***** INFORMATION SHOWN *****

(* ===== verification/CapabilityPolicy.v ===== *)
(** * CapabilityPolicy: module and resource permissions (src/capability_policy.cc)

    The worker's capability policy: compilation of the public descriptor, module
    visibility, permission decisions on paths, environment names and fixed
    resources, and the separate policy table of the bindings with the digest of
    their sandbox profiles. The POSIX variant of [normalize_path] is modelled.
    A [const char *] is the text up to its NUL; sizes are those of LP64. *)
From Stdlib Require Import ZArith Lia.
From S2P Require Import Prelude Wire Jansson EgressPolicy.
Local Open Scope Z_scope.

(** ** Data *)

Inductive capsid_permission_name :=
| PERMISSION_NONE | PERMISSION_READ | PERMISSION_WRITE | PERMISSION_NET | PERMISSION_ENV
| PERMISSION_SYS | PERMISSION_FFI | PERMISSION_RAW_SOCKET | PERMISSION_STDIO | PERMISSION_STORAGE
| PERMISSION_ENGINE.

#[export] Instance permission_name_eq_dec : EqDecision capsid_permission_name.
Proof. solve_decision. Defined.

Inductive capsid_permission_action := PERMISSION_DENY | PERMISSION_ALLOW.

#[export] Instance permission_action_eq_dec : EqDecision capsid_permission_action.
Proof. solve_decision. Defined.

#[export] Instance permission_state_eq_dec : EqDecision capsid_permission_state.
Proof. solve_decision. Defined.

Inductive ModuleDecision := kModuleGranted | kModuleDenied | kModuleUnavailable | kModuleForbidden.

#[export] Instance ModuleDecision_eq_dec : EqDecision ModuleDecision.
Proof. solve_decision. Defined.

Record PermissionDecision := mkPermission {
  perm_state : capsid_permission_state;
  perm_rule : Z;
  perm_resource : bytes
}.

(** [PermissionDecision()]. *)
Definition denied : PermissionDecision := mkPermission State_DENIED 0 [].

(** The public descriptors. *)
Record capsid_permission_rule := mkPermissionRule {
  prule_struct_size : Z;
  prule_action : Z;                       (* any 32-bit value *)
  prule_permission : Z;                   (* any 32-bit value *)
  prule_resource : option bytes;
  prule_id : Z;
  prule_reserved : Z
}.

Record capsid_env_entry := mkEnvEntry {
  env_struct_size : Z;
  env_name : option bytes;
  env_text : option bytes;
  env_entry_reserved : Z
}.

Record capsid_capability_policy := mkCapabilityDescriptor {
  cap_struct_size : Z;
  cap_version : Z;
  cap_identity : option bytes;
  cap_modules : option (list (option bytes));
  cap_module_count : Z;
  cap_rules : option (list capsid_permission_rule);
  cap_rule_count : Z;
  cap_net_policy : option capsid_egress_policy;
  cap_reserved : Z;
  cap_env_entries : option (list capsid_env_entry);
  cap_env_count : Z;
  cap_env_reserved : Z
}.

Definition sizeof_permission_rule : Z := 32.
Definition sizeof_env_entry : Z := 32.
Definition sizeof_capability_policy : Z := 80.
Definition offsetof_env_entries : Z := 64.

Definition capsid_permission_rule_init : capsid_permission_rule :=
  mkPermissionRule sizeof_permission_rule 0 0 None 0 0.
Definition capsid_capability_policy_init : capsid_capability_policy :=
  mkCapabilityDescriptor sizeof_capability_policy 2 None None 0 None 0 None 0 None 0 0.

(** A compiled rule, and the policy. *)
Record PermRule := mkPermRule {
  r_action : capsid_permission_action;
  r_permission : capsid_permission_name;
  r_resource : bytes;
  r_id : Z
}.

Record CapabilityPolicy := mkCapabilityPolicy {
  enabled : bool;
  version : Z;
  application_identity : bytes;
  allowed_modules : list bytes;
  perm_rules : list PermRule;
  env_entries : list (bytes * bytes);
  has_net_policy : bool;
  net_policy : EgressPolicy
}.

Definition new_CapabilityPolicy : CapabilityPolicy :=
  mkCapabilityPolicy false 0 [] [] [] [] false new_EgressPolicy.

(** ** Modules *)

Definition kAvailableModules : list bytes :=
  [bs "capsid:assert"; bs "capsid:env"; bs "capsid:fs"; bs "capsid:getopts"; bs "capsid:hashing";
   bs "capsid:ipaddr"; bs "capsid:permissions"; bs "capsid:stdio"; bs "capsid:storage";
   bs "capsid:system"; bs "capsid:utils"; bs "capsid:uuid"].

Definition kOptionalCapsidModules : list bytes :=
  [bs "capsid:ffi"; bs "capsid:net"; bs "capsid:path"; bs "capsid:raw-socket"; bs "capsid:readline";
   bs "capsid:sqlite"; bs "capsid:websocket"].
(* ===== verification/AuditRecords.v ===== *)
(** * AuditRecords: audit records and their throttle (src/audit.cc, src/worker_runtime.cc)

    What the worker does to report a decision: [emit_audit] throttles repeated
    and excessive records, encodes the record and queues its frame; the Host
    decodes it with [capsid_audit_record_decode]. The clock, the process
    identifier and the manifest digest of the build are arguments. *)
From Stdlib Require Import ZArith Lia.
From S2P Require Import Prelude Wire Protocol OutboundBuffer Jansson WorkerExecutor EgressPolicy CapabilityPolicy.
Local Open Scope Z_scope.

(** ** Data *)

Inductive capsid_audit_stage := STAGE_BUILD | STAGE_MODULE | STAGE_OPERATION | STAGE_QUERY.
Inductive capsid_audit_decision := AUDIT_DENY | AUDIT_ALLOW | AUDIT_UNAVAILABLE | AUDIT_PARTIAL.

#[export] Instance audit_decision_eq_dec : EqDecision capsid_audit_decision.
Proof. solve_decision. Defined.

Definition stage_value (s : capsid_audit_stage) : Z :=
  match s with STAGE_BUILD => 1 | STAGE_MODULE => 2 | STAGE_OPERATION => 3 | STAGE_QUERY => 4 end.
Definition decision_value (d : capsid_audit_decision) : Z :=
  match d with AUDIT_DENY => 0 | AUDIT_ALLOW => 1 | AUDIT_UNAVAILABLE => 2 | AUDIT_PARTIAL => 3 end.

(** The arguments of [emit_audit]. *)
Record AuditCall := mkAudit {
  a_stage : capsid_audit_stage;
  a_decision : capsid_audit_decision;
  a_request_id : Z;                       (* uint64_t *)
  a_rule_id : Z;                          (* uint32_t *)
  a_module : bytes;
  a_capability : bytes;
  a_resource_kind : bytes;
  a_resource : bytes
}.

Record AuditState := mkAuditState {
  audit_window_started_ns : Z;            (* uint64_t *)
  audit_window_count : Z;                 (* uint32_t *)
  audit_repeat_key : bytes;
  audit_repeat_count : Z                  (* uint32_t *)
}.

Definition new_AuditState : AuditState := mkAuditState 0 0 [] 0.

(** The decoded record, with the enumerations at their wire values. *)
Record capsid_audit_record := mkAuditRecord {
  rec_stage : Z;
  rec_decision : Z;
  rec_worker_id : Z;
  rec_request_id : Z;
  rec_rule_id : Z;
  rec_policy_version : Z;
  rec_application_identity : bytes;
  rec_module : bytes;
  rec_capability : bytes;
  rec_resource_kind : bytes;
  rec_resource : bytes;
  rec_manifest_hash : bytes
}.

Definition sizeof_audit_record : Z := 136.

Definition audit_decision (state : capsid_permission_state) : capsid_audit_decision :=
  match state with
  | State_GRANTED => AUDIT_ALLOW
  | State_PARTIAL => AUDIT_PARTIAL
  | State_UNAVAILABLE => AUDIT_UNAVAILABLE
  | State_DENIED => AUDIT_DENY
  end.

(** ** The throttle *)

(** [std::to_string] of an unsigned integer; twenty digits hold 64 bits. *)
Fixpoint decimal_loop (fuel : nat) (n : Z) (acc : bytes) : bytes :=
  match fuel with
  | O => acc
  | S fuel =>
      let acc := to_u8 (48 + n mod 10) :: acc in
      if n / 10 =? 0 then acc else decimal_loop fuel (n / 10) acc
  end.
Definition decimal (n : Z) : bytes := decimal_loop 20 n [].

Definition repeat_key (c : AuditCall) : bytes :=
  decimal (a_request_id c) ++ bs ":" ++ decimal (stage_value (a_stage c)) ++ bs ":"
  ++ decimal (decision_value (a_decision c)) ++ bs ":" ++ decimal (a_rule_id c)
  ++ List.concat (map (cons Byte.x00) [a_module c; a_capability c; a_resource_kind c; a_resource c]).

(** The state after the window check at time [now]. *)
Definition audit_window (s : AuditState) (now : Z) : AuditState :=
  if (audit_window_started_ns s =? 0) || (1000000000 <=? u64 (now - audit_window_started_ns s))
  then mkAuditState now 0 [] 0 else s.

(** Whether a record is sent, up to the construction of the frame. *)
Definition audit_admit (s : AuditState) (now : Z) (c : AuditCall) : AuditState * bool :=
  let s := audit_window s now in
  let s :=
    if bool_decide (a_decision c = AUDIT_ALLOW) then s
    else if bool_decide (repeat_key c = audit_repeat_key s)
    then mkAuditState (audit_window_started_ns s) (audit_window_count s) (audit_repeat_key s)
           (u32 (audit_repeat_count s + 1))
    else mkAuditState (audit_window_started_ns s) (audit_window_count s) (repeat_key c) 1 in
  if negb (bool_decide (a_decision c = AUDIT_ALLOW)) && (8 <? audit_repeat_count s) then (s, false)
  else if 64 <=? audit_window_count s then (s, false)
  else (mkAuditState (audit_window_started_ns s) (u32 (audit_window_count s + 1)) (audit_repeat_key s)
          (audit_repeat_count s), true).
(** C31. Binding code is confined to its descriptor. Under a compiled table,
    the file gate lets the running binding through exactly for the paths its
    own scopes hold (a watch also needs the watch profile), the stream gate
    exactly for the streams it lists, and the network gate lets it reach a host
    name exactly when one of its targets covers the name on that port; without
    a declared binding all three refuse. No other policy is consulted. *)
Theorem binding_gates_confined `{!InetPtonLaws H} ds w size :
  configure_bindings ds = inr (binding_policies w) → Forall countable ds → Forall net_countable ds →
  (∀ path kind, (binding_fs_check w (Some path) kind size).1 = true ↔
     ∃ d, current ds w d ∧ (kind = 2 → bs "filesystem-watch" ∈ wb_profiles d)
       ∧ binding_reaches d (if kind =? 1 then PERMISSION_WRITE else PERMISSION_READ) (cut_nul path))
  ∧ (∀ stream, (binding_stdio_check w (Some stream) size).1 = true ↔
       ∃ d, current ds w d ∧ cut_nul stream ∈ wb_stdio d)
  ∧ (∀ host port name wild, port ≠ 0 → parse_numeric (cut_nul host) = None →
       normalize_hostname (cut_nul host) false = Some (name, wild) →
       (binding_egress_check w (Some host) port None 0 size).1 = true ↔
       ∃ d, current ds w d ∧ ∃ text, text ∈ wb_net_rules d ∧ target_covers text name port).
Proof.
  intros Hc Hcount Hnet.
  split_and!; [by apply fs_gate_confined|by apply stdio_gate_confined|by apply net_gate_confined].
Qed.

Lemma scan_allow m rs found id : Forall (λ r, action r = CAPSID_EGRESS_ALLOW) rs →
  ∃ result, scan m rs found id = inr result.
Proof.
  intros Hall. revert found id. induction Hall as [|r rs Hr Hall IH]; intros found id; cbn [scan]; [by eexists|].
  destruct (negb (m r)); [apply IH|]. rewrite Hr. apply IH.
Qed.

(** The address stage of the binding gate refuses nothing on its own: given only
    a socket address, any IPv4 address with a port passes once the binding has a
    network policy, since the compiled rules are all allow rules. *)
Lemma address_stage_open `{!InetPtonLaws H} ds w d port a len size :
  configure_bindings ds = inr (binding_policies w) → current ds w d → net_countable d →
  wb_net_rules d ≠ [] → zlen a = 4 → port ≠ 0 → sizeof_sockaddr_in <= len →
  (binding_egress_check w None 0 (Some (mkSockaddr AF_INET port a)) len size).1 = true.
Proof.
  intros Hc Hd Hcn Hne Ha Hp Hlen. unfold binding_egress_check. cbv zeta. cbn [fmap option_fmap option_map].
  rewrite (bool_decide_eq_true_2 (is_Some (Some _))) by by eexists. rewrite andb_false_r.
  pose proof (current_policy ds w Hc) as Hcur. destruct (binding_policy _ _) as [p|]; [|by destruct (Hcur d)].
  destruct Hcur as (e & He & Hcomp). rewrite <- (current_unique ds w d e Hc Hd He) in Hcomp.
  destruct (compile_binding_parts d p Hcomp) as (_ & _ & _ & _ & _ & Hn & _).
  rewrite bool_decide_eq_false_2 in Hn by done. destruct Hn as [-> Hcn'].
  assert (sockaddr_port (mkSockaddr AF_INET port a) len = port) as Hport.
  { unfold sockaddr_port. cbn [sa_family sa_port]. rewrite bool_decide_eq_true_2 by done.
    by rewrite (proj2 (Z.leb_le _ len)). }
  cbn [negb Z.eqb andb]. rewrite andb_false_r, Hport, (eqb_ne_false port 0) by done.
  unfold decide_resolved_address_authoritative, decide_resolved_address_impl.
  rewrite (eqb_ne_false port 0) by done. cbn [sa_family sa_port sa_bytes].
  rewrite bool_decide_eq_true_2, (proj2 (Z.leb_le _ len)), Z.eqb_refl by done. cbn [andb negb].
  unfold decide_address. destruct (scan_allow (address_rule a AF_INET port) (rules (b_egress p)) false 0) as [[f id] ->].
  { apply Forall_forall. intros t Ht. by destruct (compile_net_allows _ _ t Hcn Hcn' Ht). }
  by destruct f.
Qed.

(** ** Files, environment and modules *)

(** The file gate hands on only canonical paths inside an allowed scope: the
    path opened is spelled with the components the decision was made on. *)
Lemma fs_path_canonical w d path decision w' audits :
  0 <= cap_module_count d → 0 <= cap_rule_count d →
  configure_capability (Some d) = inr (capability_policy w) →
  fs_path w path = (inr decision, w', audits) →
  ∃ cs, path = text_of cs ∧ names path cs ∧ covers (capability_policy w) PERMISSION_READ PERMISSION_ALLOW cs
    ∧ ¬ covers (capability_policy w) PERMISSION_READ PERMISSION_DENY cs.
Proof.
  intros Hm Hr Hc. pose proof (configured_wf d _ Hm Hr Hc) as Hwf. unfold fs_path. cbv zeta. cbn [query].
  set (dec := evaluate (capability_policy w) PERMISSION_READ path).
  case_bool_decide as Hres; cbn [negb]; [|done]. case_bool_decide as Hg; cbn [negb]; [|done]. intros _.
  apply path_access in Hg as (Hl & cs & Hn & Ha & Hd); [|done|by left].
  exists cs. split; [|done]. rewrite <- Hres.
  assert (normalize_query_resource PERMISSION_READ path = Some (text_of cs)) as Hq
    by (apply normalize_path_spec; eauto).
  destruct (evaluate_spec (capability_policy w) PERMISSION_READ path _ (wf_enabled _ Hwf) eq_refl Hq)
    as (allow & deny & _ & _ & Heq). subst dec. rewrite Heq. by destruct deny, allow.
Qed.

*****

WORK INSTRUCTIONS = Beginning with the line above that contains "r_action : capsid_permission_action;", copy each line exactly up to and including the line that contains "Definition new_CapabilityPolicy : CapabilityPolicy", and go no further.

OUTPUT FOR THIS TASK =
  r_action : capsid_permission_action;
  r_permission : capsid_permission_name;
  r_resource : bytes;
  r_id : Z
}.

Record CapabilityPolicy := mkCapabilityPolicy {
  enabled : bool;
  version : Z;
  application_identity : bytes;
  allowed_modules : list bytes;
  perm_rules : list PermRule;
  env_entries : list (bytes * bytes);
  has_net_policy : bool;
  net_policy : EgressPolicy
}.

Definition new_CapabilityPolicy : CapabilityPolicy :=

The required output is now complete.